Pubblicato il 29 Mag, 2019

Il nostro Paese presenta un Gap di crescita potenziale su cui bisogna intervenire ma che sembra ignorato dalle linee di politica economica impostate nella Legge di Bilancio 2019 e sostanzialmente confermate dal DEF. Il PIL complessivo è 4,3 punti sotto i livelli del 2007 e quello pro capite addirittura sette punti sotto. Dal secondo trimestre del 2018 si è interrotta la crescita e l’economia ha ristagnato.

L’indicatore Cisl del Benessere delle famiglie ha dunque mostrato nella seconda metà del 2018 un rallentamento, attribuibile alla decelerazione dell’economia, con effetti soprattutto per i Domini dell’Attività economica, Redditi e Coesione Sociale. Posto pari a 100 il valore dell’indicatore nel primo trimestre 2007, si osserva infatti che nel quarto trimestre del 2018 si è arrivati a 91, registrando una variazione leggermente negativa rispetto al trimestre precedente, che a sua volta aveva già subito una decelerazione rispetto al secondo trimestre dell’anno. Il Lavoro non è variato, ma per andamenti diversificati tra indicatori quantitativi e qualitativi.

E’ vero anche che il Benessere delle famiglie sinora ha risentito limitatamente della frenata dell’economia. L’indicatore di Benessere CISL a metà del 2018, pure avendo recuperato rispetto ai livelli più bassi della crisi, si trovava ancora più di otto punti sotto il livello del primo trimestre 2007. Poi ha iniziato a ripiegare leggermente nel corso del 2018. Il rallentamento occupazionale è stato bilanciato da un miglioramento della qualità del lavoro in termini di stabilità. Peraltro, la relativa tenuta degli indicatori di Benessere ha riscontro nell’evoluzione degli indicatori del clima di fiducia delle famiglie, che sino a tutto l’inverno erano rimasti su livelli elevati, e solo da poco hanno invertito la tendenza. La spiegazione è riconducibile alla relazione non meccanica né immediata fra andamento dell’economia e condizioni socio-economiche delle famiglie: lo si è osservato, con evidenza, nel 2016 – 2017, quando l’aumento del PIL non ha trainato il barometro del Benessere. Buona parte della trasmissione passa, infatti, attraverso le condizioni del mercato del lavoro e le decisioni di politica economica.

Il fatto è che le prospettive economiche, internazionali, ma soprattutto interne, sono incerte, se non negative.
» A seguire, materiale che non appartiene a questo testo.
(** Reading the ring is indexing the last items of the history. *)
Lemma log_read_ring (s : log_state) (h : list item) (i : nat) :
  ring s h -> log_read i s = drop (length h - count s) h !! i.
Proof.
  intros [Hl Hms Hh Hc Hs]. unfold log_read. rewrite lookup_drop.
  destruct (Nat.leb_spec (count s) i) as [Hi|Hi].
  { symmetry. apply lookup_ge_None_2. lia. }
  set (k := (length h - count s + i)%nat).
  destruct (lookup_lt_is_Some_2 h k) as [x Hx]; [unfold k; lia|].
  rewrite Hx. assert (length h <= k + LOG_MAX_ENTRIES)%nat as Hk by (unfold k; lia).
  pose proof (Hs k x Hx Hk) as Hslot.
  assert ((if Nat.ltb (count s) LOG_MAX_ENTRIES then i
           else (head s + i) mod LOG_MAX_ENTRIES) = k mod LOG_MAX_ENTRIES)%nat as ->.
  { destruct (Nat.ltb_spec (count s) LOG_MAX_ENTRIES) as [Hlt|Hge].
    - unfold k. assert (length h = count s) as -> by lia.
      rewrite Nat.sub_diag, Nat.mod_small by lia. done.
    - assert (count s = LOG_MAX_ENTRIES) as Hcm by lia. unfold k. rewrite Hh, Hcm.
      rewrite Nat.Div0.add_mod_idemp_l. assert (LOG_MAX_ENTRIES <= length h)%nat by lia.
      replace (length h + i)%nat
        with (length h - LOG_MAX_ENTRIES + i + 1 * LOG_MAX_ENTRIES)%nat by lia.
      by rewrite Nat.Div0.mod_add. }
  destruct (buffer s !! _) as [e|]; simpl in Hslot; [|done]. by simplify_eq/=.
Qed.

(** ** Sequences of operations *)

Inductive log_op :=
| OInit (now : Z)
| OSubmit (now lv : Z) (sub m : list Z)
| OSetLevel (lv : Z).

Definition op_ok (o : log_op) : Prop :=
  match o with OSubmit _ _ _ m => is_cstr m | _ => True end.

Definition run_op (o : log_op) (s : log_state) : log_state :=
  match o with
  | OInit now => log_init now s
  | OSubmit now lv sub m => log_submit now lv sub m s
  | OSetLevel lv => log_set_level lv s
  end.

(** The abstract log: the level in force and every item accepted since the
    last initialisation. *)
Definition spec_op (o : log_op) (a : Z * list item) : Z * list item :=
  let '(cur, h) := a in
  match o with
  | OInit now => (LOG_DEBUG, [stored now LOG_INFO (text "logd") (text "logging service initialized")])
  | OSubmit now lv sub m => if lv <? cur then a else (cur, h ++ [stored now lv sub m])
  | OSetLevel lv => (lv, h)
  end.

Lemma run_op_ring (o : log_op) (s : log_state) (h : list item) :
  ring s h -> op_ok o ->
  ring (run_op o s) (snd (spec_op o (current_level s, h))) /\
  current_level (run_op o s) = fst (spec_op o (current_level s, h)).
Proof.
  intros Hr Ho. destruct o as [now|now lv sub m|lv]; simpl in *.
  - split; [|done]. unfold log_init.
    apply (log_submit_ring now LOG_INFO (text "logd") (text "logging service initialized")
      (LogState true (buffer s) 0 0 LOG_DEBUG) []).
    + by apply (ring_reset s h).
    + by apply text_is_cstr_dec.
  - pose proof (log_submit_ring now lv sub m s h Hr Ho) as H.
    unfold log_submit in *. destruct (lv <? current_level s); by split.
  - destruct Hr as [H1 H2 H3 H4 H5]. by split.
Qed.

Lemma run_ops_ring (os : list log_op) (s : log_state) (h : list item) :
  ring s h -> Forall op_ok os ->
  ring (fold_left (fun s o => run_op o s) os s)
    (snd (fold_left (fun a o => spec_op o a) os (current_level s, h))).
Proof.
  intros Hr Hos. revert s h Hr. induction Hos as [|o os Ho _ IH]; intros s h Hr; [done|].
  cbn [fold_left]. destruct (run_op_ring o s h Hr Ho) as [Hr' Hl'].
  specialize (IH _ _ Hr'). by rewrite Hl', <- surjective_pairing in IH.
Qed.

Lemma static_ring : ring log_static [].
Proof.
  constructor; try done. by apply Forall_replicate.
Qed.

(** C11. The ring refines the list of submissions: after any sequence of
    initialisations, submissions and level changes, log_read returns exactly
    the last 64 accepted messages since the last initialisation, oldest first
    and each cut to 55 characters, and nothing beyond; log_count is how many
    that is. *)
Theorem log_reads_last (os : list log_op) (i : nat) :
  Forall op_ok os ->
  let s := fold_left (fun s o => run_op o s) os log_static in
  let h := snd (fold_left (fun a o => spec_op o a) os (0, [])) in
  log_read i s = drop (length h - LOG_MAX_ENTRIES) h !! i
  /\ log_count s = Nat.min (length h) LOG_MAX_ENTRIES.
Proof.
  intros Hos s h. pose proof (run_ops_ring os log_static [] static_ring Hos) as Hr.
  fold s in Hr. change (current_level log_static) with 0 in Hr. fold h in Hr.
  split; [|apply (ring_count _ _ Hr)].
  rewrite (log_read_ring s h i Hr), (ring_count _ _ Hr). do 2 f_equal. lia.
Qed.

Lemma log_reads_last_witness :
  log_read 1 (fold_left (fun s o => run_op o s)
    [OInit 5; OSubmit 7 LOG_WARN (text "disk") (text "slow")] log_static)
  = Some (7, 2, text "disk", text "slow").
Proof.
  pose proof (log_reads_last [OInit 5; OSubmit 7 LOG_WARN (text "disk") (text "slow")] 1) as H.
  destruct H as [H _]; [repeat constructor; by apply text_is_cstr_dec|].
  rewrite H. vm_compute. reflexivity.
Defined.

(** The decimal digits of a number below 1000, padded as log_dump pads them. *)
Lemma ms_three_digits (ms : Z) :
  0 <= ms < 1000 ->
  length ((if ms <? 100 then [48] else []) ++ (if ms <? 10 then [48] else []) ++ decimal ms) = 3%nat
  /\ decimal_value ((if ms <? 100 then [48] else []) ++ (if ms <? 10 then [48] else []) ++ decimal ms)
     = ms.
Proof.
  intros H.
  assert (Forall (fun n : nat =>
    let ms := Z.of_nat n in let t := (if ms <? 100 then [48] else []) ++ (if ms <? 10 then [48] else []) ++ decimal ms in
    length t = 3%nat /\ decimal_value t = ms) (seq 0 1000)) as Hall.
  { apply Forall_forall. intros n Hn. revert n Hn.
    assert (forallb (fun n : nat =>
      let ms := Z.of_nat n in let t := (if ms <? 100 then [48] else []) ++ (if ms <? 10 then [48] else []) ++ decimal ms in
      Nat.eqb (length t) 3 && (decimal_value t =? ms)) (seq 0 1000) = true) as Hb by (vm_compute; reflexivity).
    rewrite forallb_forall in Hb. intros n Hn. apply list_elem_of_In in Hn.
    specialize (Hb n Hn). cbv zeta in *. apply andb_true_iff in Hb as [H1 H2].
    apply Nat.eqb_eq in H1. apply Z.eqb_eq in H2. done. }
  rewrite Forall_forall in Hall. specialize (Hall (Z.to_nat ms)). rewrite Z2Nat.id in Hall by lia.
  apply Hall. apply elem_of_seq. lia.
Qed.

(** The text log_dump should print for one retained message. *)
Definition line_text (x : item) : list Z :=
  let '(ts, lv, sub, m) := x in
  let ms := (ts mod 1000000000) / 1000000 in
  decimal (ts / 1000000000) ++ text "."
  ++ ((if ms <? 100 then [48] else []) ++ (if ms <? 10 then [48] else []) ++ decimal ms)
  ++ text " [" ++ nth (Z.to_nat (if (0 <=? lv) && (lv <=? 3) then lv else 1)) level_names []
  ++ text "] " ++ sub ++ text ": " ++ m ++ [10].

Lemma shown_dump_line (ts lv : Z) (sub m : list Z) :
  shown (dump_line ts lv sub m) = line_text (ts, lv, sub, m).
Proof.
  unfold dump_line, display_number, display_puts, line_text.
  repeat (rewrite shown_app || rewrite shown_puts).
  destruct (_ <? 100), (_ <? 10); cbn [shown app]; rewrite ?app_nil_l, <- ?app_assoc; done.
Qed.

Lemma shown_dump_from (s : log_state) (h : list item) (n i : nat) :
  ring s h -> (i + n = count s)%nat ->
  shown (dump_from n i s) = concat (map line_text (drop i (drop (length h - count s) h))).
Proof.
  intros Hr. revert i. induction n as [|n IH]; intros i Hi; cbn [dump_from].
  - rewrite drop_ge; [done|]. rewrite length_drop. pose proof (ring_count _ _ Hr). lia.
  - rewrite shown_app, IH by lia. rewrite (log_read_ring s h i Hr).
    assert (i < length (drop (length h - count s) h))%nat as Hlt.
    { rewrite length_drop. pose proof (ring_count _ _ Hr). lia. }
    apply lookup_lt_is_Some_2 in Hlt as [x Hx]. rewrite Hx, (drop_S _ x i Hx).
    destruct x as [[[ts lv] sub] m]. cbn [map concat]. by rewrite shown_dump_line.
Qed.

(** log_dump prints every retained message on its own line, oldest first,
    as SECONDS.MMM [LEVEL] subsystem: message; the seconds read back as the
    whole seconds of the time stamp and the fraction is always three digits
    that read back as its milliseconds. *)
Theorem log_dump_lines (os : list log_op) :
  Forall op_ok os ->
  let s := fold_left (fun s o => run_op o s) os log_static in
  let h := snd (fold_left (fun a o => spec_op o a) os (0, [])) in
  shown (log_dump s) = concat (map line_text (drop (length h - LOG_MAX_ENTRIES) h))
  /\ forall ts, is_u64 ts ->
       let ms := (ts mod 1000000000) / 1000000 in
       let frac := (if ms <? 100 then [48] else []) ++ (if ms <? 10 then [48] else []) ++ decimal ms in
       decimal_value (decimal (ts / 1000000000)) = ts / 1000000000
       /\ length frac = 3%nat /\ decimal_value frac = ms.
Proof.
  intros Hos s h. pose proof (run_ops_ring os log_static [] static_ring Hos) as Hr.
  fold s in Hr. change (current_level log_static) with 0 in Hr. fold h in Hr. split.
  - unfold log_dump. rewrite (shown_dump_from s h _ 0 Hr) by lia. rewrite drop_0.
    rewrite (ring_count _ _ Hr). do 3 f_equal. lia.
  - intros ts Hts ms frac. unfold is_u64 in Hts. split.
    + apply decimal_roundtrip. unfold is_u64. Z.div_mod_to_equations; lia.
    + apply ms_three_digits. unfold ms. Z.div_mod_to_equations; lia.
Qed.

Lemma log_dump_witness :
  shown (log_dump (fold_left (fun s o => run_op o s)
    [OInit 1002003004; OSetLevel LOG_WARN; OSubmit 0 LOG_INFO (text "x") (text "dropped")] log_static))
  = text "1.002 [INFO ] logd: logging service initialized" ++ [10].
Proof.
  destruct (log_dump_lines
    [OInit 1002003004; OSetLevel LOG_WARN; OSubmit 0 LOG_INFO (text "x") (text "dropped")]) as [H _].
  - repeat constructor; by apply text_is_cstr_dec.
  - rewrite H. vm_compute. reflexivity.
Defined.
La relativa tenuta delle condizioni di benessere delle famiglie alla fine dell’anno scorso andrà valutata man mano che si renderanno disponibili i dati sul 2019, quando gli effetti del rallentamento sull’indicatore di Benessere CISL diventeranno più evidenti. Quota 100 e Reddito di cittadinanza nel corso dell’anno dovrebbero agire positivamente sul benessere delle famiglie, soprattutto sostenendo il potere d’acquisto delle famiglie meno abbienti. Ma se ne dovrà verificare l’impatto effettivo rispetto alle attese; il Barometro contiene in un approfondimento una prima valutazione su Quota 100 di una minore spesa nel 2019 rispettivamente tra 1,3 e 1,6 miliardi di €. E’ vero inoltre che maggiori trasferimenti dal bilancio pubblico incoraggiano strutturalmente la spesa solo in presenza di prospettive solide di creazione di lavoro di qualità.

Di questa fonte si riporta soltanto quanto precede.